Şahan Karataşlı (2017), utilizando novas estimativas de renda e população, aplicou a metodologia de Arrighi e Drangel para um período mais longo. Suas evidências indicam que a estrutura centro-periferia-semiperiferia é mais dinâmica do que se imaginava, com transformações impulsionadas por revoluções tecnológicas, redistribuição das atividades produtivas e redefinição dos arranjos institucionais, semelhantes à “destruição criadora” de Schumpeter. A ascensão da China parece representar outro fator desestabilizador da estrutura tripartite.
De fato, as evidências indicam que o aumento da renda per capita da China tem alterado a hierarquia mundial da riqueza. Como mostra a Figura 1, desde 1979, com a política de controle de natalidade, a participação relativa da China na população mundial tem diminuído, enquanto sua participação na renda mundial aumentou de menos de 2% em 1990 para cerca de 20% em 2020, movendo aproximadamente 1/5 da população mundial para os estratos intermediários da renda global.
Figura 1 — Participação Relativa da China na População Mundial e no Produto Mundial Bruto.

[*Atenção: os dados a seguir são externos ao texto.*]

Ltac variant tag := eapply (has_union "kind" tag); [reflexivity|typed].
Ltac variant_of_kind := match goal with H : str_is ?tag (member _ "kind") = true |- _ => variant tag end.

(** ** Titles, downloads and what Home retains *)

Section Sound.
Context `{CodecApi}.

Lemma titleRef_sound v : titleRef v = true -> has TitleRef v = true.
Proof. unfold titleRef. typed. Qed.

Lemma titleRef_parts type id :
  titleRef (Obj [("type", type); ("id", id)]) = true -> str_in ["movie"; "tv"] type = true /\ positiveInteger id = true.
Proof. intros Hv. unfold titleRef in Hv. conjuncts. by split. Qed.

Lemma titleOf_sound type v : titleRef v = true -> str_is type (member v "type") = true -> has (TitleOf type) v = true.
Proof. unfold titleRef. typed. Qed.

Lemma tv_sound v : titleRef v = true -> is_tv v = true -> has (TitleOf "tv") v = true.
Proof. apply titleOf_sound. Qed.

Lemma episodeRef_sound v : episodeRef v = true -> has EpisodeRef v = true.
Proof. unfold episodeRef, is_tv. typed. Qed.

Lemma downloadTarget_sound v : downloadTarget v = true -> has DownloadTarget v = true.
Proof.
  intros [[Ht Hm]%andb_prop|He]%orb_prop.
  - apply (has_either (TitleOf "movie")); [set_solver|]. by apply titleOf_sound.
  - apply (has_either EpisodeRef); [set_solver|]. by apply episodeRef_sound.
Qed.

#[local] Hint Resolve titleRef_sound tv_sound episodeRef_sound downloadTarget_sound : codec.

Lemma downloadTitle_sound v : downloadTitle v = true -> has DownloadTitleDescriptor v = true.
Proof. unfold downloadTitle. typed. Qed.

Lemma downloadRelease_sound v : downloadRelease v = true -> has DownloadReleaseDescriptor v = true.
Proof. unfold downloadRelease. typed. Qed.

Lemma serviceRef_sound v : serviceRef v = true -> has ServiceRef v = true.
Proof. unfold serviceRef. typed. Qed.

Lemma webUrl_sound v : webUrl v = true -> has TString v = true.
Proof. unfold webUrl. typed. Qed.

Lemma serviceBase_sound v : serviceBase v = true -> has TString v = true.
Proof. unfold serviceBase. typed. Qed.

#[local] Hint Resolve downloadTitle_sound downloadRelease_sound serviceRef_sound webUrl_sound serviceBase_sound : codec.

Lemma retainedBillboardScope_sound v : retainedBillboardScope v = true -> has RetainedBillboardScope v = true.
Proof.
  unfold retainedBillboardScope. intros Hv. conjuncts.
  match goal with Hk : str_in _ (member v "kind") = true |- _ => cbn in Hk; apply orb_prop in Hk as [Hk|Hk] end.
  - variant "shared".
  - rewrite orb_false_r in *. variant "personal".
Qed.

Lemma retained_why_sound v : retained_why v = true -> has RetainedRecommendationWhy v = true.
Proof. unfold retained_why. typed. Qed.

Lemma positiveIntegerList_sound v : positiveIntegerList v 256 = true -> has (TArray TNumber) v = true.
Proof. unfold positiveIntegerList. typed. Qed.

#[local] Hint Resolve retainedBillboardScope_sound retained_why_sound positiveIntegerList_sound : codec.

Lemma why_field v :
  is_undefined (member v "why") || retained_why (member v "why") = true ->
  field_ok v ("why" ?:: RetainedRecommendationWhy).
Proof. intros [Hu|Hw]%orb_prop; [by left|right; by apply retained_why_sound]. Qed.

#[local] Hint Resolve why_field : codec.

Lemma retainedBillboardTitle_sound v : retainedBillboardTitle v = true -> has RetainedBillboardTitle v = true.
Proof.
  unfold retainedBillboardTitle. intros Hv. conjuncts.
  match goal with Ht : titleRef (Obj _) = true |- _ => apply titleRef_parts in Ht as [? ?] end. typed.
Qed.

#[local] Hint Resolve retainedBillboardTitle_sound : codec.

Lemma isRetainedBillboard_sound v : isRetainedBillboard v = true -> has RetainedBillboard v = true.
Proof.
  unfold isRetainedBillboard. intros Hv. conjuncts.
  match goal with Hk : _ || _ = true |- _ => apply orb_prop in Hk as [Hk|Hk] end; conjuncts; variant_of_kind.
Qed.

Lemma addon_sound v : addon v = true -> has RetainedAddon v = true.
Proof. unfold addon. typed. Qed.

Lemma route_entry_sound v : route_entry v = true -> has RetainedRouteEntry v = true.
Proof. unfold route_entry. typed. Qed.

#[local] Hint Resolve isRetainedBillboard_sound addon_sound route_entry_sound : codec.

Lemma isRetainedServices_sound v : isRetainedServices v = true -> has RetainedServices v = true.
Proof.
  unfold isRetainedServices. intros Hv. conjuncts.
  assert (Hroutes : has RetainedRoutes (member v "routes") = true).
  { eapply has_record; [done|eassumption|reflexivity|eassumption|]. typed. }
  typed.
Qed.

(** ** Preferences *)

Lemma subtitle_preference_sound v : subtitle_preference v = true -> has SubtitlePreference v = true.
Proof.
  unfold subtitle_preference. intros Hv. conjuncts.
  match goal with Hk : _ || _ = true |- _ => apply orb_prop in Hk as [Hk|Hk] end; conjuncts.
  - match goal with Hk : str_in _ _ = true |- _ => cbn in Hk; rewrite orb_false_r in Hk; apply orb_prop in Hk as [Hk|Hk] end.
    + eapply (has_union "mode" "automatic"); [reflexivity|typed].
    + eapply (has_union "mode" "off"); [reflexivity|typed].
  - eapply (has_union "mode" "language"); [reflexivity|typed].
Qed.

O impacto desse deslocamento na hierarquia mundial da riqueza pode ser observado na Figura 2, que mostra a estratificação da renda em diferentes anos. Sem considerar a China (Figura 2a), a hierarquia segue o padrão trimodal identificado por Arrighi e Drangel, com a maior parte da população mundial permanecendo nos estratos inferiores. Quando a China é incluída, esse padrão é alterado devido a uma maior parte da população mundial se deslocar para os estratos intermediários. Como se pode observar na Figura 2b, isso tem feito com que a distribuição deixe de ser trimodal. Para uma discussão sobre esse ponto ver Marilyn Grell-Brisk (2017) e Xing Li (2021).
Figura 2 — Estratificação Mundial da Riqueza


Ao se tornar a “oficina do mundo”, apesar de sua enorme população e dos desafios internos, a China tem elevado a renda média de seus cidadãos. Como consequência, a relação centro-periferia-semiperiferia deixa de seguir o padrão estável imaginado por Wallerstein. Não obstante, quando se analisa a distribuição mundial do emprego, é possível observar transformações estruturais que reforçam a tendência secular à desruralização apontada por Wallerstein (2011; 2004).
Tabela 1 — Número de empregados por atividade econômica (em milhões)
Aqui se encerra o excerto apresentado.